Partie 18
Je ne sais pas vraiment à quoi je m’attendais, mais sûrement pas à ça.
Ronan m’a menée jusqu’à une porte métallique massive, encastrée dans un mur de pierre grise au bout d’un couloir que je n’avais jamais encore exploré. Dès qu’il l’a poussée, un grondement m’a frappé de plein fouet. Un mélange de cris, de pas, d’impacts. Comme un stade.
L’arène est gigantesque.
Un cercle parfait creusé dans la roche, entouré de gradins en pierre brute, formant une cuvette au fond de laquelle se déroule une chorégraphie brutale et sans pitié. Au centre, le sol sablonneux, est marbré de tâches sombres que je n’ose pas identifier. De part et d’autre, des blocs de pierre servent de couvertures, de pièges, ou de terrain d’entraînement.
Les gradins sont pleins. Des dizaines de pensionnaires hurlent, rient, parient, commentent les coups, encouragent leurs camarades. Je reste clouée sur place. Ce n’est pas une simple salle d’entraînement. C’est un cirque. Un théâtre de guerre miniature.
C’est comme si nous avions quitté le pensionnat, quitté notre monde moderne pour retourner à un âge de violence et de sang.
Ronan m’adresse un sourire.
- Impressionnant, hein ? Bienvenue au tournoi d’observation. C’est comme un test, mais en plus sanglant.

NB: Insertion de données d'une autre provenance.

(* ===== verification/ConnSend.v ===== *)
(** * Sending

    Models [src/src/connection/send.rs]: the choice of a path and of a packet type,
    the frames of a packet, its protection, and the coalescing of packets
    into a datagram.

    Frames are written by actions on a [Sending]: the connection, the payload
    part of the buffer and the [FrameWriteStatus].  The source passes a slice of the
    buffer; here the buffer is whole and [limit] is the end of the slice.  The
    random data of a PATH_CHALLENGE is the argument [chal] and [clock] the value
    of [Instant::now()].  A set or a map is visited in the order of [elements] and
    [map_to_list]. *)

From stdpp Require Import strings gmap.
From S2P Require Import Prelude.
From S2P Require Import Error.
From S2P Require Import Time.
From S2P Require Import Codec.
From S2P Require Import Btree.
From S2P Require Import Ranges.
From S2P Require Import Window.
From S2P Require Import FlowControl.
From S2P Require Import RecvBuf.
From S2P Require Import SendBuf.
From S2P Require Import Events.
From S2P Require Import Stream.
From S2P Require Import StreamMap.
From S2P Require Import ConnectionId.
From S2P Require Import Wire.
From S2P Require Import PacketNum.
From S2P Require Import Packet.
From S2P Require Import Protect.
From S2P Require Import Frame.
From S2P Require Import Cid.
From S2P Require Import Rtt.
From S2P Require Import Space.
From S2P Require Import Congestion.
From S2P Require Import Recovery.
From S2P Require Import TransParam.
From S2P Require Import Pmtu.
From S2P Require Import Path.
From S2P Require Import Timers.
From S2P Require Import Tls.
From S2P Require Import Scheduler.

From S2P Require Import RangeBuf.
From S2P Require Import Concurrency.
From S2P Require Import Float64.
From S2P Require Import Connection.

Import Connection.

Definition LENGTH_FIELD_LEN : Z := 2.
Definition MIN_PAYLOAD_LEN : Z := 4.
Definition CONNECTION_WINDOW_FACTOR : f64 := Eval vm_compute in fdiv (of_int 3) (of_int 2).

Module FrameWriteStatus.

Record FrameWriteStatus := mkFWS {
  written : Z;
  frames : list Frame;
  ack_eliciting : bool;
  in_flight : bool;
  has_data : bool;
  challenge : option (list Z);
  ack_elicit_required : bool;
  is_probe : bool;
  is_pmtu_probe : bool;
  pacing : bool;
  overhead : Z;
  buffer_flags : BufferFlags;
}.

Je ne sais pas s’il plaisante, mais rien ne me fait rire.
Il m’entraine jusqu’à un rang à mi-hauteur. De là, je vois parfaitement l’arène. Et ce qu’elle contient. Un duel vient de commencer.

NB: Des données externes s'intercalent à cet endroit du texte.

(** The packet number is used up. *)
Lemma use_pkt_num_ok t s pn (c : Connection) :
  match ConnSend.use_pkt_num t s pn c with
  | (Ok _, c') => exists x y, PacketNumSpaceMap.get s (spaces c) = Some x /\
      c' = with_spaces (PacketNumSpaceMap.set s y (spaces c)) c /\ space_le x y /\
      PacketNumSpace.next_pkt_num y = PacketNumSpace.next_pkt_num x + 1
  | (_, c') => c' = c
  end.
Proof.
  unfold ConnSend.use_pkt_num, get_space, set_space, modify, mbind, action_bind, lift.
  destruct (PacketNumSpaceMap.get s (spaces c)) as [x|]; cbn [ok_or]; [|done].
  destruct (add64 _ 1) as [n| |] eqn:En; try done. apply add64_inv in En as [-> En].
  eexists x, _. split_and!; [done|done| |].
  - destruct (bool_decide (t = OneRTT)); [destruct (bool_decide _)|]; split; try done; cbn; try lia;
      intros [? ?]; (split; [done|]); unfold is_u64 in *; cbn; lia.
  - destruct (bool_decide (t = OneRTT)); [destruct (bool_decide _)|]; done.
Qed.

Lemma use_pkt_num_steps t s pn : steps evolves (ConnSend.use_pkt_num t s pn : conn unit).
Proof.
  intros c. pose proof (use_pkt_num_ok t s pn c) as Hc. destruct (ConnSend.use_pkt_num t s pn c) as [[] c']; cbn; [|by subst..].
  destruct Hc as (x & y & Hx & -> & Hxy & _). by eapply set_space_evolves.
Qed.

Lemma after_sent_steps t b now : steps evolves (ConnSend.after_sent t b now : conn unit).
Proof. unfold ConnSend.after_sent. steps. Qed.
#[local] Hint Resolve select_send_path_steps initiate_handshake_steps write_payload_steps note_sent_steps use_pkt_num_steps
  after_sent_steps : steps.

Lemma send_packet_steps clock chal out l pid b1 b2 : steps evolves (ConnSend.send_packet clock chal out l pid b1 b2 : conn _).
Proof. unfold ConnSend.send_packet. steps. Qed.

Lemma send_packets_steps clock chal pid fuel : forall l n b out,
  steps evolves (ConnSend.send_packets clock chal pid fuel l n b out : conn _).
Proof.
  induction fuel as [|fuel IH]; intros l n b out c; cbn [ConnSend.send_packets]; destruct (l <=? 0); try reflexivity.
  pose proof (send_packet_steps clock chal (zdrop n out) l pid (n =? 0) b c) as Hc.
  destruct (ConnSend.send_packet _ _ _ _ _ _ _ c) as [[[[[t pr] w] tail]|e|] c1]; cbn in Hc; [|by destruct e|done].
  destruct (_ || pr); [done|]. etrans; [done|apply IH].
Qed.
#[local] Hint Resolve send_packet_steps send_packets_steps : steps.

Lemma send_steps clock chal out : steps evolves (ConnSend.send clock chal out : conn _).
Proof. unfold ConnSend.send. steps. Qed.

(** *** The rest *)

Lemma set_or_stop_steps t o : t <> Draining -> steps evolves (ConnQuery.set_or_stop t o : conn unit).
Proof. intros Ht. unfold ConnQuery.set_or_stop. destruct o; [steps|by apply stop_timer_steps]. Qed.

Lemma timeout_steps now : steps evolves (ConnQuery.timeout now : conn _).
Proof. unfold ConnQuery.timeout. steps; by apply set_or_stop_steps. Qed.

Lemma loss_detection_timeout_steps now pid : steps evolves (ConnQuery.loss_detection_timeout now pid : conn unit).
Proof. unfold ConnQuery.loss_detection_timeout. steps. Qed.
#[local] Hint Resolve loss_detection_timeout_steps : steps.

Lemma on_timer_steps now t : steps evolves (ConnQuery.on_timer now t : conn unit).
Proof.
  destruct t; cbn [ConnQuery.on_timer]; steps.
  - apply steps_modify. intros c. apply evolves_spaces; try done. apply spaces_le_fmap. intros x.
    unfold ConnQuery.ack_timeout. repeat case_match; try reflexivity. same_space.
  - apply steps_modify. intros c. destruct (PathMap.mark_ping _ _); [by apply evolves_same|reflexivity|reflexivity].
Qed.

(** The draining timer stops when it closes the connection. *)
Lemma expire_steps now t : steps evolves (ConnQuery.expire now t : conn unit).
Proof.
  apply steps_bind_get. intros c.
  destruct (TimerTable.is_expired t now (timers c)); [|reflexivity].
  destruct (decide (t = Draining)) as [->|Hne].
  - split; [done| |reflexivity|done|apply TimerTable.stop_wf|].
    + intros f _ Hf. change (flag_in f (flag_insert Closed (flags c)) = true).
      rewrite flag_in_insert. unfold contains in Hf. rewrite Hf. apply orb_true_r.
    + intros _. right. change (flag_in Closed (flag_insert Closed (flags c)) = true). by rewrite flag_in_insert.
  - apply (steps_bind evolves); [by apply stop_timer_steps|]. intros _. apply on_timer_steps.
Qed.
Lemma on_timeout_steps now : steps evolves (ConnQuery.on_timeout now : conn unit).
Proof. apply steps_for_each; [typeclasses eauto|apply expire_steps]. Qed.

Lemma ping_steps a : steps evolves (ConnQuery.ping a : conn unit).
Proof. unfold ConnQuery.ping. steps. Qed.
Lemma add_path_steps l r now : steps evolves (ConnQuery.add_path l r now : conn Z).
Proof. unfold ConnQuery.add_path. steps. Qed.
Lemma abandon_path_steps l r : steps evolves (ConnQuery.abandon_path l r : conn unit).
Proof. unfold ConnQuery.abandon_path. steps. Qed.
Lemma migrate_path_steps l r : steps evolves (ConnQuery.migrate_path l r : conn unit).
Proof.
  unfold ConnQuery.migrate_path. steps; apply steps_modify; intros c1;
    (destruct (PathMap.get_active_with_path_id (paths c1)) as [[]| |]; [by apply evolves_same|reflexivity|reflexivity]).
Qed.
Lemma add_scid_steps d t b : steps evolves (ConnQuery.add_scid d t b : conn Z).
Proof. unfold ConnQuery.add_scid. steps. Qed.
Lemma get_path_stats_steps l r : steps evolves (ConnQuery.get_path_stats l r : conn _).
Proof. unfold ConnQuery.get_path_stats. steps. Qed.
Lemma tick_steps {A} (m : action Error StreamMap.StreamMap A) : steps evolves (ConnQuery.tick m : conn A).
Proof. unfold ConnQuery.tick. steps. Qed.
Lemma stream_destroy_steps id : steps evolves (ConnQuery.stream_destroy id : conn unit).
Proof. unfold ConnQuery.stream_destroy. steps. Qed.
Lemma set_index_steps v : steps evolves (ConnQuery.set_index v : conn unit).
Proof. unfold ConnQuery.set_index. steps. Qed.
Lemma set_queues_steps q : steps evolves (ConnQuery.set_queues q : conn unit).
Proof. unfold ConnQuery.set_queues. steps. Qed.
Lemma start_handshake_steps : steps evolves (ConnQuery.start_handshake : conn unit).
Proof.
  unfold ConnQuery.start_handshake. steps. intros c. pose proof (on_tls_steps TlsSession.process c) as Hc.
  destruct (on_tls TlsSession.process c) as [[|[]|] c']; done.
Qed.
Lemma poll_steps : steps evolves (ConnQuery.poll : conn _).
Proof.
  intros c. unfold ConnQuery.poll. destruct (EventQueue.poll (events c)) as [[e|] q]; [by apply evolves_same|].
  destruct (EventQueue.poll _). by apply evolves_same.
Qed.
Lemma set_session_steps b : steps evolves (ConnQuery.set_session b : conn unit).
Proof. unfold ConnQuery.set_session. steps. Qed.
Lemma set_token_steps t : steps evolves (ConnQuery.set_token t : conn unit).
Proof. unfold ConnQuery.set_token. steps. Qed.
Lemma dgram_recv_steps : steps evolves (ConnQuery.dgram_recv : conn _).
Proof. intros c. unfold ConnQuery.dgram_recv. destruct (dgram_recv_queue c); by apply evolves_same. Qed.
Lemma dgram_send_steps d : steps evolves (ConnQuery.dgram_send d : conn unit).
Proof. unfold ConnQuery.dgram_send. steps. Qed.

Lemma initialize_steps token conf reset_token d resume pid now :
  steps evolves (initialize token conf reset_token d resume pid now : conn unit).
Proof. unfold initialize. steps. Qed.

End Evolves.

Deux filles tournent l’une autour de l’autre, concentrées, le regard brûlant. L’une d’elle, grande et musclée, tend une main. Une pluie de petits éclats lumineux fuse vers son adversaire. Des projectiles d’énergie pure. L’autre esquive d’un bond, effectue une roulade et vient s’écraser sur le côté de sa rivale.
Les spectateurs hurlent. Mon sang se glace. Je reste pétrifiée. C’est… réel. Les coups sont portés, les blessures visibles. Il n’y a pas d’arbitre. Pas de filet de sécurité.
- Ils se battent jusqu’à ce que l’un abandonne ou tombe, murmure Ronan à mon oreille, m’arrachant un frisson. L’instructrice intervient si ça devient vraiment trop dangereux. Enfin… en théorie.
Je détourne les yeux de l’arène, incapable de soutenir le spectacle. Mon cœur tambourine dans ma poitrine. Je sens une main se poser sur la mienne. Ronan. Il ne dit rien, juste un contact discret, mais sa présence suffit à m’empêcher de paniquer complètement. Mes doigts se crispent sur les siens, et je me rends compte que j’ai besoin de ce point fixe. Une bouée dans ce chaos.
Un autre combat démarre. Cette fois, garçon affronte une métamorphe. Elle change de forme à la moitié du duel, devenant une créature à la peau écailleuse et aux griffes d’acier. Je recule instinctivement. Je n’aimerais pas être face à elle… Mais le garçon riposte en trafiquant la gravité autour d’elle. Elle chancelle, hurle, tente de reprendre pied. Il fonce et l’envoie voler d’un coup de pied en pleine poitrine.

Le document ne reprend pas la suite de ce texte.